The second is the protection of brothers’’. All members of the Druze community are responsible for one another, ensure that no harm comes to another member.
The third is the ‘’prohibition of idolatry’’,
– religious affiliation has been the marker of political identity, in the sense that when political national issues were considered, the interest of the religious community have been given priority over other considerations,
– the Druze conduct simple services of worship on Thursday evenings, at a place for seclusion and prayer called ‘’jhalwa’’ or ‘’majlis’’.Every village has such a building, usually an austere hall, without architecture embellishments and without furniture, except small lectern to lay books on during meditation. During the first part of the service, community affairs are discussed in the presence of all who wish to attend, including the Juhhal who have to leave when prayer, study and meditation begin,
– the religious leadership of the community is in the hands of the religious elders, the chief of which in a given area is the ‘’shaykh al-‘aql’’

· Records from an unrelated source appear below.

Lemma add_posterior_samples_iR_ok (samples_iR : samples_fit) :
  forall all : all_samples,
    well_formed samples_iR ->
    exists all',
      add_posterior_samples_iR all samples_iR = (Ok tt, all') /\
      forall key,
        assoc key all' =
        match contribution key samples_iR with
        | Some x => Some (default [] (assoc key all) ++ [x])
        | None => assoc key all
        end.
Proof.
  unfold well_formed, contribution.
  induction samples_iR as [|[key val] rest IH]; intros all [Hnd Hwf].
  - exists all. split; [reflexivity|]. intros key. simpl.
    now destruct (String.eqb key "G").
  - cbn [map fst] in Hnd. apply List.NoDup_cons_iff in Hnd as [Hnotin Hnd].
    assert (Hrest : List.NoDup (map fst rest) /\
                    forall key val, In (key, val) rest -> key <> "G" ->
                      exists x, first val = Ok x).
    { split; [exact Hnd|]. intros k v Hin. apply Hwf. now right. }
    assert (Hnone : assoc key rest = None).
    { destruct (assoc key rest) as [v|] eqn:Ha; [|reflexivity].
      exfalso. apply Hnotin. clear -Ha.
      induction rest as [|[k' v'] rest IH]; simpl in *; [discriminate|].
      destruct (String.eqb key k') eqn:E; [left; now apply String.eqb_eq in E|].
      right. auto. }
    cbn [add_posterior_samples_iR].
    destruct (String.eqb key "G") eqn:EG.
    + apply String.eqb_eq in EG as ->.
      destruct (IH all Hrest) as (all' & -> & Hall').
      exists all'. split; [reflexivity|]. intros k. rewrite Hall'.
      cbn [assoc]. destruct (String.eqb k "G"); reflexivity.
    + destruct (Hwf key val) as [x Hx]; [now left | |].
      { intros ->. discriminate. }
      rewrite Hx.
      destruct (IH (append_at key x
                      (if contains_key key all then all
                       else all ++ [(key, [])])) Hrest) as (all' & -> & Hall').
      exists all'. split; [reflexivity|]. intros k. rewrite Hall'.
      rewrite add_step_assoc. cbn [assoc].
      destruct (String.eqb k "G") eqn:EkG.
      * destruct (String.eqb k key) eqn:Ek; [|reflexivity].
        apply String.eqb_eq in Ek as ->. congruence.
      * destruct (String.eqb k key) eqn:Ek.
        -- apply String.eqb_eq in Ek as ->. rewrite Hnone, Hx. reflexivity.
        -- reflexivity.
Qed.

(** X15: [add_posterior_samples_iR] on the dictionary of a run (no key
    twice, each value but that of [G] a non-empty list): it returns, and
    in the collection every key of the run other than [G] has [val[0]]
    appended at the end of its list (a list that starts empty when the key
    is new), while every other key, and [G] itself, is as it was. *)
Theorem add_posterior_samples_iR_spec (all : all_samples)
    (samples_iR : samples_fit) :
  well_formed samples_iR ->
  exists all',
    add_posterior_samples_iR all samples_iR = (Ok tt, all') /\
    (forall key val x,
       In (key, val) samples_iR -> key <> "G" -> first val = Ok x ->
       assoc key all' = Some (default [] (assoc key all) ++ [x])) /\
    (forall key,
       key = "G" \/ ~ In key (map fst samples_iR) ->
       assoc key all' = assoc key all).
Proof.
  intros Hwf.
  destruct (add_posterior_samples_iR_ok samples_iR all Hwf) as (all' & H & Hall').
  exists all'. split; [exact H|]. unfold contribution in Hall'. split.
  - intros key val x Hin HG Hx. rewrite Hall'.
    apply String.eqb_neq in HG. rewrite HG.
    rewrite (assoc_In key val samples_iR (proj1 Hwf) Hin), Hx. reflexivity.
  - intros key [->|Hnotin]; rewrite Hall'; [reflexivity|].
    destruct (String.eqb key "G"); [reflexivity|].
    destruct (assoc key samples_iR) as [v|] eqn:Ha; [|reflexivity].
    exfalso. apply Hnotin. clear -Ha.
    induction samples_iR as [|[k' v'] rest IH]; simpl in *; [discriminate|].
    destruct (String.eqb key k') eqn:E; [left; now apply String.eqb_eq in E|].
    right. auto.
Qed.

Lemma add_posterior_samples_iR_spec_witness :
  exists all',
    add_posterior_samples_iR runs_ex (samples_fit_ex 10) = (Ok tt, all') /\
    assoc "map" all' = Some [Lst [Num 1; Num 2]; Lst [Num 1; Num 2]]%Z /\
    assoc "G" all' = None.
Proof.
  destruct (add_posterior_samples_iR_spec runs_ex (samples_fit_ex 10))
    as (all' & H & Hadd & Hkeep).
  - split.
    + repeat constructor; simpl; intuition discriminate.
    + intros key val [[= <- <-]|[[= <- <-]|[[= <- <-]|[]]]] HG;
        [congruence | eexists; reflexivity | eexists; reflexivity].
  - exists all'. split; [exact H|]. split.
    + apply (Hadd "map" (Lst [Lst [Num 1; Num 2]])%Z);
        [simpl; auto | discriminate | reflexivity].
    + apply (Hkeep "G"). now left.
Defined.

Lemma omap_cons_eq {X Y} (f : X -> option Y) (x : X) (l : list X) :
  omap f (x :: l) =
  match f x with Some y => y :: omap f l | None => omap f l end.
Proof. reflexivity. Qed.

Section CollectFacts.

Variable config : Config.
Variable posterior_samples_filepath : option Z -> option Z -> string -> string.
Variable pickles : gmap string (result samples_fit).

Lemma all_runs_loop_collects (iG G : Z) (label : string) (runs : list Z) :
  index (Gs config) iG = Ok G ->
  (forall iR s, In iR runs ->
     load_posterior_samples posterior_samples_filepath pickles
       (Some iG) (Some iR) label = Ok s -> well_formed s) ->
  forall (samples : all_samples) (log : list warning),
  exists samples',
    all_runs_loop config posterior_samples_filepath pickles iG label runs
      samples log =
      (Ok samples',
       log ++ omap (fun iR =>
                      match load_posterior_samples posterior_samples_filepath
                              pickles (Some iG) (Some iR) label with
                      | Raise e => Some (mk_warning iG G (Some iR) e)
                      | Ok _ => None
                      end) runs) /\
    forall key,
      assoc key samples' =
      match omap (fun iR =>
                    match load_posterior_samples posterior_samples_filepath
                            pickles (Some iG) (Some iR) label with
                    | Ok s => contribution key s
                    | Raise _ => None
                    end) runs with
      | [] => assoc key samples
      | l => Some (default [] (assoc key samples) ++ l)
      end.
Proof.
  intros HG. induction runs as [|iR runs IH]; intros Hwf samples log.
  - exists samples. split; [simpl; now rewrite app_nil_r | reflexivity].
  - cbn [all_runs_loop]. setoid_rewrite omap_cons_eq.
    destruct (load_posterior_samples posterior_samples_filepath pickles
                (Some iG) (Some iR) label) as [s|e] eqn:Hl.
    + destruct (add_posterior_samples_iR_ok s samples) as (all1 & -> & H1).
      { apply (Hwf iR); [now left | exact Hl]. }
      destruct (IH (fun iR' s' Hin => Hwf iR' s' (or_intror Hin)) all1 log)
        as (samples' & -> & H').
      exists samples'. split; [reflexivity|]. intros key.
      rewrite H', H1.
      destruct (contribution key s) as [x|]; [|reflexivity].
      match goal with
      | |- match ?l with [] => _ | _ :: _ => _ end = _ =>
          destruct l as [|y l']
      end; [reflexivity|].
      simpl. now rewrite <- app_assoc.
    + rewrite HG.
      destruct (IH (fun iR' s' Hin => Hwf iR' s' (or_intror Hin)) samples
                  (log ++ [mk_warning iG G (Some iR) e]))
        as (samples' & -> & H').
      exists samples'. split; [now rewrite <- app_assoc | exact H'].
Qed.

In Israel, the office of spiritual head of the Druze has for several generations be hereditary in the Tariff family, of Julis.
These leaders, the shaykhs and judges under them administer civil law in matter of marriage, divorce and inheritance.
– though the uqqal probably make up less than one-fifth of the Druze, their presence in any Druze town or village is a dominant one,
– the religion exists in a break with the worldly order. It practices asceticism, that brings the Druze closer to the mystic Muslims.
– but that asceticism established the initiated as active references for the society, ones owe them respect,
– the soul, according to the Druze religion, is central, while the material body is ephemeral. So the soul can pass from one person to another, from one body to another,
Education
– democracy starts with education. Without it, it is illusionary to hope for a strong economic side of the Druze society,
– the difference between Jewish and Druze in education is mainly due to the difference between the dimension of investment, much less for Druze education,
– the State of Israel, makes special program for them,
– in the Israeli education system, now, the disciplines linked to humanism are strongly declining, history, culture, literature, art,…to the benefit of disciplines linked to materialism, physics, mathematics, informatics,….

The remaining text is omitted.